You’re into sewing and want to master the next stage of the art? Find out more about the different styles and types of applique and which projects they are best for.
But let’s start with the basics.
What is Applique?
Whether you’re a seasoned fashionista or an experimental designer, the art of applique is sure to come up in your textile practice. Applique essentially means applying one piece of fabric to another, usually shapes or designs on top of a fabric background. It can be a practical way to add some depth to your designs. Applique is often enhanced using different coloured or textured threads around the edges of the fabric motifs. It can even be embellished with beads, sequins and pearls. Not only is applique a stunning way to elevate clothing, you can also use it to adorn cushions, bags and homeware. If the surface is fabric you’ll most likely be able to applique it in some way; whether it’s with needlework or adhesives.

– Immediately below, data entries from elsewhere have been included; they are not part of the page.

(* ===== verification/Malloc.v ===== *)
(** * The explicit-free-list allocator

    CS449/malloclab-handout/mm.c over the simulated break of memlib.c.  Memory
    is a map from byte addresses (multiples of 8) to 64-bit words; pointers are
    addresses and [NULL] is 0.  A word that was never written has no value, and
    reading it, like any access outside the break, is undefined behaviour. *)
From S2P Require Import Prelude.
Open Scope Z_scope.

(** ** Words *)

Definition wsize : Z := 8.
Definition dsize : Z := 16.
Definition min_block_size : Z := 32.
Definition chunksize : Z := Z.shiftl 1 12.
Definition alloc_mask : Z := 1.
Definition size_mask : Z := 18446744073709551600.

(** [round_up], [pack], [extract_size], [extract_alloc] *)
Definition round_up (size n : Z) : Z := u64 (n * (u64 (size + (n - 1)) / n)).
Definition pack (size : Z) (alloc : bool) : Z := if alloc then Z.lor size alloc_mask else size.
Definition extract_size (word : Z) : Z := Z.land word size_mask.
Definition extract_alloc (word : Z) : bool := negb (Z.land word alloc_mask =? 0).

(** ** memlib.c *)

Definition MAX_HEAP : Z := 40 * Z.shiftl 1 20.

Record heap := mk_heap {
  mem : gmap Z Z;
  mem_start_brk : Z;
  mem_brk : Z;
  mem_max_addr : Z;
  heap_start : Z;
  free_list_head : Z
}.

There are a huge range of different types of applique. There’s no right or wrong way to experiment with this fun technique. However, different methods can result in very different looks. Discover different types of applique and choose the best style to enhance your sewing project.
Types of Application
There are 3 main methods of application when it comes to types of applique. Each of these being able to create unique and different styles. The most common way to attach textiles is with sewing, in fact many people define applique by needlework. Choosing a method of application really depends on the final look you’re after and how advanced your sewing skills are. But there’s no right or wrong way to go.
1. Machine Applique
There are two main methods for completing applique using your sewing machine.

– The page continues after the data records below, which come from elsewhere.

(** Addresses are read into an [unsigned int]: of the 64-bit addresses of
    the trace format only the low 32 bits count, and a load at 2^32 + 16 makes
    the following load at 16 a hit. *)
Theorem csim_address_truncated :
  match main (λ _, Some ([32; 76; 32] ++ show_hex 4294967312 ++ [44; 49; 10] ++ show_entry (76, 16, 1)))
    (args 1 4 2 false []) with
  | Ret counts _ => counts = (1, 1, 0)
  | _ => False
  end.
Proof. by vm_compute. Qed.

(** ** Witnesses *)

Definition demo_trace : list entry :=
  [(76, 16, 1); (77, 32, 1); (83, 64, 4); (73, 4096, 8); (76, 16, 1); (76, 272, 8); (76, 16, 1)].
Definition demo_fopen (file : list Z) (_ : list Z) : option (list Z) := Some file.

Lemma demo_trace_ok : trace_ok demo_trace.
Proof. split; [|done]. by repeat (apply Forall_cons; split; [split; [set_solver|done]|]). Qed.

Lemma csim_lru_witness :
  ∃ c, main (demo_fopen (show_trace demo_trace)) (args 4 4 1 true []) = Ret (2, 5, 2) c ∧
    printed c = log (lru_run 4 4 1 demo_trace).
Proof.
  apply (csim_lru (demo_fopen (show_trace demo_trace)) [] 4 4 1 true demo_trace);
    [done|apply demo_trace_ok|done].
Defined.

Lemma csim_inclusion_witness : ∃ c1 c2,
  main (demo_fopen (show_trace demo_trace)) (args 4 4 1 false []) = Ret (2, 5, 2) c1 ∧
  main (demo_fopen (show_trace demo_trace)) (args 4 4 2 false []) = Ret (3, 4, 0) c2 ∧ 4 ≤ 5 ∧ 2 + 5 = 3 + 4.
Proof.
  eexists _, _. split; [by vm_compute|]. split; [by vm_compute|].
  eapply (csim_inclusion (demo_fopen (show_trace demo_trace)) [] 4 4 1 2 false demo_trace 2 5 2 _ 3 4 0 _);
    [done|done|lia|apply demo_trace_ok|done|by vm_compute|by vm_compute].
Defined.

Lemma csim_unterminated_witness :
  main (demo_fopen (show_trace demo_trace ++ show_body (76, 16, 1))) (args 4 4 1 false []) = Undef.
Proof.
  apply (csim_unterminated _ _ 4 4 1 false demo_trace (show_body (76, 16, 1)));
    [done|apply demo_trace_ok|done| |done].
  intros c Hc. apply (show_body_ok (76, 16, 1)); [split; [set_solver|done]|done].
Defined.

The traditional and more advanced method involves stitching a placement line, placing your piece of fabric larger than the line over the stitches and completing a second row of stitches to attach the fabric to the base material. This is also called track down and trim. Once this is completed, the excess fabric is trimmed away to reveal decorative applique shape. This type of applique can be time consuming, but is rewarding.
A more recent method of machine applique is done using pre-cut shapes, which can be laser cut or shop bought. Generally, a zig zag stitch is used around the edge of the design to help create a smooth final edge for the following stitches and keep the shape in place. Set your machine for a tight satin stitch and re-trace the edges of the design to cover the zig zag. Make sure to position the edge of your shape beneath the needle so that half of the stitch falls on the fabric background and the other half falls on the applique shape, to ensure it’s secured.
2. Hand Applique
Most different varieties of applique are done using a machine. But hand applying applique is often used for quilting and is perfect for creating dimensional designs on your fabric. Hand sewn applique is essentially just sewing a shape to a piece of fabric using a needle and thread. However, there are various ways to do it. A traditional method of hand sewn applique is the ‘needle-turn’ method. A needle is used to turn under the seam allowance while you sew the pieces to the fabric background. Hand applique allows for you to easily add embellishments to your design, such as slipping some sequins on the thread around the edges of your fabric motifs.
3. Fused Applique
Sewing applique the traditional way can be very time consuming. That’s why nowadays a lot of people use fusible web which is generally an iron-on adhesive, to create beautiful designs. If you’re after a quick way to create an effective design, the fusing method is your best bet. The fabric shapes are fused to the base fabric using the web. Machine stitching on top holds the pieces together and gives an embroidered finish.
Different Styles of Applique
1. Smooth Edge Applique
Using a machine, you can stitch thread over the raw edges of the appliqued shapes to give them a tidy finish that looks smooth and neat.
2. Raw-edge Applique
This type of applique is perfect for smaller projects. It essentially means sewing pieces of fabric onto a background piece of fabric without finishing or turning the edges. It can be done by hand or machine and can create some sophisticated designs without the extra work.
3. Multi-needle Hoop Applique
This is perfect if you’re more advanced and want to create a larger hoop design using your machine. Placement stitches are created on the design, and the background fabric is repositioned so that each section is accurately stitched. This results in a design that is completely finished once the machine stitching is done. It is a beautiful technique for a more detailed look.
4. Reverse Applique
Reverse applique is pretty much what it sounds like! Instead of sewing fabric shapes on top of a fabric background, you layer fabrics together and stitch a motif on top. Then you cut away parts of the fabric to reveal the shape below. This
5. Decorative Stitch Applique
If you’re sewing with a machine, you can experiment with the decorative stitch options to make your design stand out against the fabric. It’s an experimental process most suited to those comfortable with a sewing machine, but can be very rewarding!
6. Felt Applique
To jazz up your applique skills, try creating a design with felt shapes. The edges of the motifs won’t need to be finished or turned because felt doesn’t unravel, so it’s an easy way to try out applique.